Lemma trunc_loop_ok n h sz cs : forall fuel iOff p, segment h p cs 0 -> 0 < sz - (iOff - n) <= n * alen cs -> (length cs < fuel)%nat ->
  exists cs1 a d cs2, cs = cs1 ++ (a, d) :: cs2 /\ n * alen cs1 < sz - (iOff - n) <= n * (alen cs1 + 1) /\ trunc_loop fuel h n sz iOff p = Some a.
Proof.
  induction cs as [|[a d] cs IH]; intros fuel iOff p Hs Hr Hf; [unfold alen in Hr; cbn in Hr; lia|]. destruct fuel as [|fuel]; [cbn in Hf; lia|].
  destruct Hs as (-> & H0 & r & E & Hs). cbn [trunc_loop]. rewrite (proj2 (Z.eqb_neq a 0)) by done. cbn [negb andb]. rewrite alen_cons in Hr.
  destruct (Z.ltb_spec iOff sz).
  - rewrite E. cbn [mbind option_bind cNext]. destruct (IH fuel (iOff + n) r Hs) as (cs1 & b & e & cs2 & -> & Hi & Hr2); [lia|cbn in Hf; lia|].
    exists ((a, d) :: cs1), b, e, cs2. split_and!; [done|rewrite alen_cons; lia|rewrite alen_cons; lia|done].
  - exists [], a, d, cs. split_and!; [done|unfold alen; cbn; lia|unfold alen; cbn; lia|done].
Qed.

Definition same_config (p p' : MemJournal) : Prop := nChunkSize p' = nChunkSize p /\ nSpill p' = nSpill p /\ jFlags p' = jFlags p.

Lemma last_of_snoc cs a d : last_of (cs ++ [(a, d)]) = a.
Proof. unfold last_of. by rewrite last_snoc. Qed.

(** The heap and the chain after the chunks behind [a] are gone. *)
Lemma cut_after h0 h p cs1 a d cs2 c : journal_ok h0 h p (cs1 ++ (a, d) :: cs2) c ->
  exists q h1 h2, h !! a = Some (MkChunk q d) /\ memjrnlFreeChunks h q = Some h1 /\ set_chunk_next h1 a 0 = Some h2 /\
    segment h2 (pFirst p) (cs1 ++ [(a, d)]) 0 /\ (forall x, x ∉ addrs (cs1 ++ [(a, d)]) -> h2 !! x = h0 !! x).
Proof.
  intros [_ Hs Hnd Hnew Hfr _ _ _ _ _]. apply segment_app in Hs as (x & Hs1 & (-> & H0 & q & E & Hs2)).
  rewrite map_app in *. cbn [map fst] in *. apply NoDup_app in Hnd as (Hnd1 & Hdis & Hnd2). apply NoDup_cons in Hnd2 as [Ha Hnd2].
  destruct (memjrnlFreeChunks_ok h q cs2 Hs2 Hnd2) as (h1 & Ef & F1 & F2).
  exists q, h1, (<[a := MkChunk 0 d]> h1). split_and!; try done.
  - unfold set_chunk_next. by rewrite F2, E by done.
  - apply segment_app. exists a. split.
    + apply (segment_frame h); [|done]. intros y Hy. rewrite lookup_insert_ne; [apply F2|]; [|set_solver].
      intros Hy2. apply (Hdis y Hy). set_solver + Hy2.
    + split_and!; try done. exists 0. split; [apply lookup_insert_eq|done].
  - intros y Hy. cbn [map fst] in Hy. rewrite lookup_insert_ne by set_solver + Hy.
    destruct (decide (y ∈ addrs cs2)) as [Hy2|Hy2]; [rewrite F1 by done; symmetry; apply Hnew; set_solver + Hy2|].
    rewrite F2 by done. apply Hfr. set_solver + Hy Hy2.
Qed.

Lemma memjrnlTruncate_ok h0 h p cs c sz : journal_ok h0 h p cs c -> 0 <= sz <= alen c ->
  exists p' h' cs', memjrnlTruncate h p sz = Some (SQLITE_OK, p', h') /\ same_config p p' /\
    journal_ok h0 h' p' cs' (take (Z.to_nat sz) c) /\ addrs cs' ⊆ addrs cs.
Proof.
  intros Hj Hsz. pose proof (journal_alen _ _ _ _ _ Hj) as HL. pose proof (journal_size _ _ _ _ _ Hj) as Hsize. unfold memjrnlTruncate.
  destruct (Z.ltb_spec sz (jEnd p)) as [Hlt|Hge].
  2: { exists p, h, cs. split_and!; try done. rewrite take_ge by (unfold alen in *; lia). done. }
  pose proof Hj as [Hn Hs Hnd Hnew Hfr Hf He Hb Hla Hrd]. destruct (Z.eqb_spec sz 0) as [->|Hnz].
  - destruct (memjrnlFreeChunks_ok h _ cs Hs Hnd) as (h' & -> & F1 & F2). cbn [mbind option_bind].
    eexists _, _, []. split; [done|]. split; [done|]. split; [|set_solver +]. constructor; cbn [nChunkSize pFirst endpoint readpoint iOffset ptChunk]; try done.
    + constructor.
    + set_solver +.
    + intros a _. destruct (decide (a ∈ addrs cs)) as [Ha|Ha]; [rewrite F1, Hnew by done; done|]. by rewrite F2, Hfr.
    + constructor.
    + unfold alen. cbn. lia.
    + by left.
  - destruct (trunc_loop_ok (nChunkSize p) h sz cs (S (size h)) (nChunkSize p) (pFirst p) Hs) as (cs1 & a & d & cs2 & -> & Hi & ->); [lia|done|].
    cbn [mbind option_bind]. destruct (cut_after _ _ _ _ _ _ _ _ Hj) as (q & h1 & h2 & E & E1 & E2 & Hs2 & F2).
    pose proof Hs2 as (x & _ & (-> & H0 & _))%segment_app. rewrite (proj2 (Z.eqb_neq a 0)) by done. cbn [negb].
    rewrite E. cbn [mbind option_bind cNext]. rewrite E1. cbn [mbind option_bind]. rewrite E2. cbn [mbind option_bind].
    eexists _, _, (cs1 ++ [(a, d)]). split; [done|]. split; [done|]. split; [|rewrite !map_app; set_solver +].
    assert (Hf1 : full (nChunkSize p) (cs1 ++ [(a, d)])) by (apply Forall_app in Hf as [? [? _]%Forall_cons]; apply Forall_app; repeat constructor; done).
    replace (cs1 ++ (a, d) :: cs2) with ((cs1 ++ [(a, d)]) ++ cs2) in Hb, Hnew, Hnd by by rewrite <- app_assoc.
    constructor; cbn [nChunkSize pFirst endpoint readpoint iOffset ptChunk]; try done.
    + rewrite map_app in Hnd. by apply NoDup_app in Hnd as (? & _).
    + intros y Hy. apply Hnew. rewrite map_app. apply elem_of_app. by left.
    + rewrite alen_app. change (alen [(a, d)]) with 1. lia.
    + rewrite Hb, take_take, Nat.min_l, bytes_app by lia. apply take_app_le.
      pose proof (bytes_alen _ _ Hf1) as HB. rewrite alen_app in HB. change (alen [(a, d)]) with 1 in HB. unfold alen in *. lia.
    + by rewrite last_of_snoc.
    + by left.
Qed.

» **Assigned task**
Would you please copy exactly the part of the entries above that begins at the line containing "rewrite E. cbn [mbind option_bind cNext]. rewrite" and ends at the line containing "replace (cs1 ++", both lines included?

» **Written answer**
    rewrite E. cbn [mbind option_bind cNext]. rewrite E1. cbn [mbind option_bind]. rewrite E2. cbn [mbind option_bind].
    eexists _, _, (cs1 ++ [(a, d)]). split; [done|]. split; [done|]. split; [|rewrite !map_app; set_solver +].
    assert (Hf1 : full (nChunkSize p) (cs1 ++ [(a, d)])) by (apply Forall_app in Hf as [? [? _]%Forall_cons]; apply Forall_app; repeat constructor; done).
    replace (cs1 ++ (a, d) :: cs2) with ((cs1 ++ [(a, d)]) ++ cs2) in Hb, Hnew, Hnd by by rewrite <- app_assoc.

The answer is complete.